[转移帖]法研究发现一种病毒蛋白质可转变为宫颈癌杀手
原帖由论坛会员mchris发表于 2008-12-24 19:48 |新华网巴黎12月17日电(记者李学梅)法国斯特拉斯堡路易·巴斯德大学的研究人员日前发现,一种导致宫颈癌的蛋白质经过极其微小的变异,可以转而抑制这种癌症的扩散,这一成果将有助于科学家们研制治疗宫颈癌的新药。
路易·巴斯德大学的科研人员在17日出版的英国《致癌基因》杂志电子版上报告说,全世界每年有50万妇女罹患宫颈癌,其中80%生活在发展中国家。这种病主要通过性行为传播,而导致它的罪魁祸首正是人乳头状瘤病毒(HPV)。
据介绍,HPV病毒会产生两种基因蛋白质,分别被命名为E6和E7,科研人员发现,E6导致癌细胞的增殖,但当它发生变异以后,却转而开始抑制肿瘤的生成。研究小组认为,虽然这种变异微不足道,但却能彻底改变E6的性质。
路易·巴斯德大学表示,目前治疗宫颈癌的主要方法是接种疫苗,不过它的价格会令一些发展中国家的患者望而却步。此外,对于那些已经患病的女性来说,疫苗也无济于事,因此,他们希望利用这一发现,研究出能治疗宫颈癌的特效药。

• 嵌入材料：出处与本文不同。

Lemma insert_error_handler_ends fuel cas delay ec c a l :
  started good never a0 l a → (l ≠ [] ∨ ec = FAIL_EXPIRY) →
  wp (create_staged_insert_error_handler fuel i cas delay again ec c) env (ends_tail (staged_as INSERT)) a.
Proof.
  intros Hs Hl. unfold create_staged_insert_error_handler. apply wp_bind, wp_gets. cbn [bind_post].
  case_match; [by eapply end_fail|].
  destruct (decide (ec = FAIL_EXPIRY)) as [->|Hne].
  { apply wp_bind, wp_modify. cbn [bind_post]. eapply end_fail. by apply started_overtime. }
  destruct Hl as [Hl|Hl]; [|done].
  assert (Hread : wp (ec ← wait_for_hook before_get_doc_in_exists_during_staged_insert;
      match ec with
      | Some ec => existing_document_error ec
      | None =>
          g ← get_doc (in_id i) false;
          match go_ec g, go_doc g with
          | None, Some doc => insert_over_document fuel i delay again doc
          | None, None => fail_operation (retry (operation_failed FAIL_DOC_NOT_FOUND))
          | Some ec, _ => existing_document_error ec
          end
      end) env (ends_tail (staged_as INSERT)) a).
  { eapply step_hook; [done..|]. clear Hs. intros a' Hs. rewrite Hi. apply wp_bind.
    eapply wp_mono; [exact (wp_conj _ _ _ _ _ (get_doc_wp env id false a') (framed_get_doc env id false a'))|].
    intros r a'' [[_ Hr] [Hfr He]]. destruct Hfr as (Hsame & Hatr & l' & Hl' & Hlook).
    assert (Hst : started good never a0 (l' ++ l) a'').
    { destruct Hs as [[Hs Hg Hlog Hgood] Hat]. split; [|by rewrite Hatr].
      split; [by etrans| |by rewrite Hl', Hlog, app_assoc|apply Forall_app; split; [|done]; eapply Forall_impl; [exact Hlook|]; intros e Hle; by left].
      etrans; [exact Hg|]. apply (frame_goes_on is_lookup). split_and!; [done..|]. by exists l'. }
    assert (l' ++ l ≠ []) by (destruct l'; [done|discriminate]).
    destruct r as [g|e| |]; cbn [bind_post]; [|by eapply end_throw; eauto|eapply end_other; eauto..].
    destruct (go_ec g); [by eapply existing_document_error_ends|]. destruct (go_doc g) as [doc|]; [|by eapply end_fail].
    destruct Hr as (e & Hlog & Hdoc). rewrite Hl' in Hlog. assert (l' = [e]) as ->.
    { change (e :: at_log a') with ([e] ++ at_log a') in Hlog. by apply app_inv_tail in Hlog. }
    by eapply insert_over_document_ends. }
  destruct ec; try (by destruct Hne); try exact Hread; try match goal with |- wp (fail_operation _) _ _ _ => by eapply end_fail end.
  apply wp_bind, wp_asks. cbn [bind_post]. eapply step_exp_delay; [done..|]. intros d a' Hs'. by eapply Hagain.
Qed.
End insertion.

Rojjer发表于 2008-12-27 20:41:
A single-codon mutation converts HPV16 E6 oncoprotein into a potential tumor suppressor, which induces p53-dependent senescence of HPV-positive HeLa cervical cancer cells
T Ristriani1, S Fournane1, G Orfanoudakis1, G Travé1 and M Masson1
1Equipe Oncoprotéines, CNRS-UMR 7175, ESBS, Boulevard Sébastien Brant, Illkirch, Bas-Rhin, France
Correspondence: Dr M Masson, Equipe Oncoprotéines, CNRS-UMR 7175, ESBS, Boulevard Sébastien Brant, BP10413, Illkirch, Bas-Rhin 67412, France. E-mail: masson@esbs.u-strasbg.fr; Dr G Travé, Equipe Oncoprotéines, CNRS-UMR 7175, ESBS, Boulevard Sébastien Brant, BP10413, Illkirch, Bas-Rhin 67412, France. E-mail: gtrave@titus.u-strasbg.fr
Received 21 August 2008; Revised 29 September 2008; Accepted 21 October 2008; Published online 17 November 2008.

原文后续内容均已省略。